Delimitation of far upstream sequences required for maximal in vitro transcription of an H2A histone gene.

Abstract

Sea urchin (Psammechinus miliaris) H2A histone genes known to be promoter mutants from oocyte injection experiments were tested for their ability to initiate transcription in vitro. Circular templates were transcribed with HeLa cell extracts, and the transcripts were assayed by mung bean or S1 nuclease mapping of the 5'' ends. The transcripts of the H2A mutants produced in vitro were qualitatively similar and, in most cases, identical to those seen in oocyte injection experiments, but quite large quantitative differences were observed from some H2A mutant genes.

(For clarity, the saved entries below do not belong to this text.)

Lemma E_patches f0 :
  generatePatches_ f0 0 0 [] Patches InversePatches (solo hp6 st5 sc5 None [])
  = (solo hp6 st5 sc7 None [], Ok tt).
Proof.
  destruct lookup_copy6 as [fz Hc6].
  assert (Hse : strict_eq (read_prop (BRecord ps) k) v = false).
  { unfold same_value_zero in Hdiff. apply orb_false_iff in Hdiff as [H1 _]. exact H1. }
  assert (Hval : read_prop b' k = v).
  { unfold read_prop, assigned_body. simpl. rewrite (assoc_get_set_same pkey_eqb pkey_eqb_refl).
    reflexivity. }
  pose proof (flat_read_not_draft ps k Hflat) as Hnd.
  unfold generatePatches_.
  rewrite (bind_ok _ _ _ _ st5) by reflexivity.
  change (type_ st5) with AObject. cbv iota.
  unfold generatePatchesFromAssigned.
  rewrite (bind_ok _ _ _ _ (BRecord ps))
    by (apply body_at_lookup; unfold body_of; simpl; rewrite lookup_base6; reflexivity).
  change (copy_ st5) with (Some (length h)). cbv iota.
  rewrite (bind_ok _ _ _ _ (length h)) by reflexivity.
  change (type_ st5) with AObject. change (assigned_ st5) with [(key_value k, true)].
  rewrite assigned_order_one. cbn [forM_ fst snd].
  rewrite (bind_ok _ _ _ (solo hp6 st5 sc7 None []) tt); [reflexivity|].
  rewrite (bind_ok _ _ _ _ hp6) by reflexivity.
  rewrite (bind_ok _ _ _ _ b')
    by (apply body_at_lookup; unfold body_of; simpl; rewrite Hc6; reflexivity).
  cbv zeta. cbn [negb].
  unfold get_plain, has_plain. unfold assigned_body at 1 2. cbv iota. rewrite !canon.
  rewrite Hval, Hse. cbn [andb].
  unfold patched, assign_patch, assign_inverse.
  destruct (has_own (BRecord ps) k); cbv iota.
  - unfold clonePatchValueIfNeeded. rewrite Hnd. reflexivity.
  - reflexivity.
Qed.
(** Past the three early returns the two rolling rows compute the textbook
    recurrence. *)
Lemma levenshtein_table (word1 word2 : jsstring) :
  word1 <> word2 -> word1 <> [] -> word2 <> [] ->
  _levenshtein costIns costRep costDel word1 word2 =
  dist costIns costRep costDel (rev word1) (rev word2).
Proof.
  intros Hne H1 H2. unfold _levenshtein.
  rewrite decide_False by done.
  rewrite decide_False by (by destruct word1).
  rewrite decide_False by (by destruct word2).
  cbv zeta.
  pose proof (first_row word2 word1 (length word2 + 1) (new_Array (length word2 + 1))) as Hfirst.
  cbv zeta in Hfirst. destruct Hfirst as [Hl Hc].
  { unfold new_Array. rewrite length_replicate. lia. }
  { lia. }
  set (p1 := foldl _ (new_Array _) _) in *.
  pose proof (outer_loop word1 word2 (length word1) p1 (new_Array (length word2 + 1))) as Hout.
  cbv zeta in Hout. destruct Hout as [[_ Hrow] _].
  { lia. }
  { split; [done|]. intros j Hj. apply Hc. lia. }
  { unfold new_Array. rewrite length_replicate. lia. }
  destruct (foldl _ (p1, _) _) as [q1 q2]. simpl in Hrow.
  rewrite (Hrow (length word2)) by lia.
  unfold cell. by rewrite !firstn_all.
Qed.

End Costs.

Lemma dist_swap (costIns costRep costDel : Z) (a b : jsstring) :
  dist costIns costRep costDel a b = dist costDel costRep costIns b a.
Proof.
  revert b. induction a as [|x a IHa]; intros b.
  - by rewrite dist_nil_l, dist_nil_r.
  - induction b as [|y b IHb].
    + by rewrite dist_nil_l, dist_nil_r.
    + rewrite !dist_cons, IHb, (IHa b), (IHa (y :: b)), (N.eqb_sym y x). lia.
Qed.

Lemma levenshtein_same (costIns costRep costDel : Z) (word : jsstring) :
  _levenshtein costIns costRep costDel word word = 0.
Proof. unfold _levenshtein. by rewrite decide_True. Qed.

Lemma levenshtein_empty (costIns costRep costDel : Z) (s : jsstring) :
  _levenshtein costIns costRep costDel [] s = Z.of_nat (length s) * costIns /\
  _levenshtein costIns costRep costDel s [] = Z.of_nat (length s) * costDel.
Proof.
  unfold _levenshtein.
  destruct s as [|c s]; [by rewrite !decide_True|].
  rewrite !decide_False by done. simpl length.
  rewrite (decide_True (P := 0%nat = 0%nat)) by done.
  by rewrite (decide_False (P := S (length s) = 0%nat)) by done.
Qed.

Lemma levenshtein_nonneg (costIns costRep costDel : Z) (word1 word2 : jsstring) :
  0 <= costIns -> 0 <= costRep -> 0 <= costDel ->
  0 <= _levenshtein costIns costRep costDel word1 word2.
Proof.
  intros Hi Hr Hd.
  destruct (decide (word1 = word2)) as [Heq|Hne].
  { unfold _levenshtein. by rewrite decide_True. }
  destruct (decide (word1 = [])) as [->|H1].
  { unfold _levenshtein. rewrite decide_False by done. simpl. lia. }
  destruct (decide (word2 = [])) as [->|H2].
  { unfold _levenshtein. rewrite decide_False by done.
    rewrite decide_False by (by destruct word1). simpl. lia. }
  rewrite levenshtein_table by done. by apply dist_nonneg.
Qed.

End LevenshteinFacts.

(** ** Running the methods *)

Lemma bind_normal {A B} (m : M A) (k : A -> M B) (w w' : World) (a : A) :
  m w = (w', Normal a) -> (m ≫= k) w = k a w'.
Proof. intros H. unfold mbind, M_bind. by rewrite H. Qed.

Lemma bind_throw {A B} (m : M A) (k : A -> M B) (w w' : World) (e : exn) :
  m w = (w', Throw e) -> (m ≫= k) w = (w', Throw e).
Proof. intros H. unfold mbind, M_bind. by rewrite H. Qed.

Lemma on_this_id (w : World) : on_this (fun t => t) w = w.
Proof. by destruct w. Qed.

Lemma on_this_compose (f g : QueryScorer -> QueryScorer) (w : World) :
  on_this g (on_this f w) = on_this (fun t => g (f t)) w.
Proof. reflexivity. Qed.

Lemma assign_run (f : QueryScorer -> QueryScorer) (w : World) :
  assign f w = (on_this f w, Normal tt).
Proof. reflexivity. Qed.

(** A loop whose body only reads [this] leaves the world as it is. *)
Lemma for_of_reads {A S} (l : list A) (body : S -> A -> M S)
    (g : QueryScorer -> S -> A -> S) :
  (forall s x w, body s x w = (w, Normal (g (this w) s x))) ->
  forall s w, for_of l body s w = (w, Normal (foldl (g (this w)) s l)).
Proof.
  intros Hbody. induction l as [|x l IH]; intros s w; [done|].
  simpl. erewrite bind_normal by apply Hbody. apply IH.
Qed.

(** A loop whose body only assigns fields of [this]. *)
Lemma for_of_assigns {A} (l : list A) (body : unit -> A -> M unit)
    (f : QueryScorer -> A -> QueryScorer) :
  (forall s x w, body s x w = (on_this (fun t => f t x) w, Normal tt)) ->
  forall w, for_of l body tt w = (on_this (fun t => foldl f t l) w, Normal tt).
Proof.
  intros Hbody. induction l as [|x l IH]; intros w.
  - simpl. by rewrite on_this_id.
  - simpl. erewrite bind_normal by apply Hbody. by rewrite IH.
Qed.

Section Runs.
Context {locale : Locale}.

Lemma skip_word_run (i : nat) (searchWord : jsstring) (w : World) :
  skip_word i searchWord w = (w, Normal (skipped (this w) i searchWord)).
Proof.
  unfold skip_word, skipped, orM, andM, get_stopWords, read, mbind, M_bind, mret, M_ret.
  destruct (bool_decide (i = 0%nat)), (bool_decide (0 < i)%nat); simpl;
    by repeat destruct (JSSet.has _ _).
Qed.

Lemma select_map_run (i : nat) (w : World) :
  select_map i w = (w, Normal (selected (this w) i)).
Proof. unfold select_map, selected. by destruct (bool_decide _). Qed.

Lemma key_distance_run (searchWord docWord : jsstring) (w : World) :
  key_distance searchWord docWord w = (w, Normal (clamped (this w) searchWord docWord)).
Proof. reflexivity. Qed.

Lemma key_body_run (searchWord : jsstring) (m : list (ref * number))
    (entry : jsstring * list ref) (w : World) :
  key_body searchWord m entry w = (w, Normal (key_step (this w) searchWord m entry)).
Proof. by destruct entry. Qed.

Both the T-A-T-A box and far upstream sequences residing in the modulator segment E were essential for maximal transcription in vitro. Deletion of either of these sequence elements reduced transcription to 20%. A similar reduction in the amount of H2A transcripts was found when a T-A-T-A-to-T-A-G-A point mutant was tested in vitro. Essential far upstream sequences were mapped between nucleotides -139 and -111, 5'' to the initiation site of transcription. In the standard run-off transcription test using restriction fragments, the effects of these sequences could be mimicked by free DNA ends, suggesting that the function of this in vitro upstream sequence might be to provide an entry site for RNA polymerase II.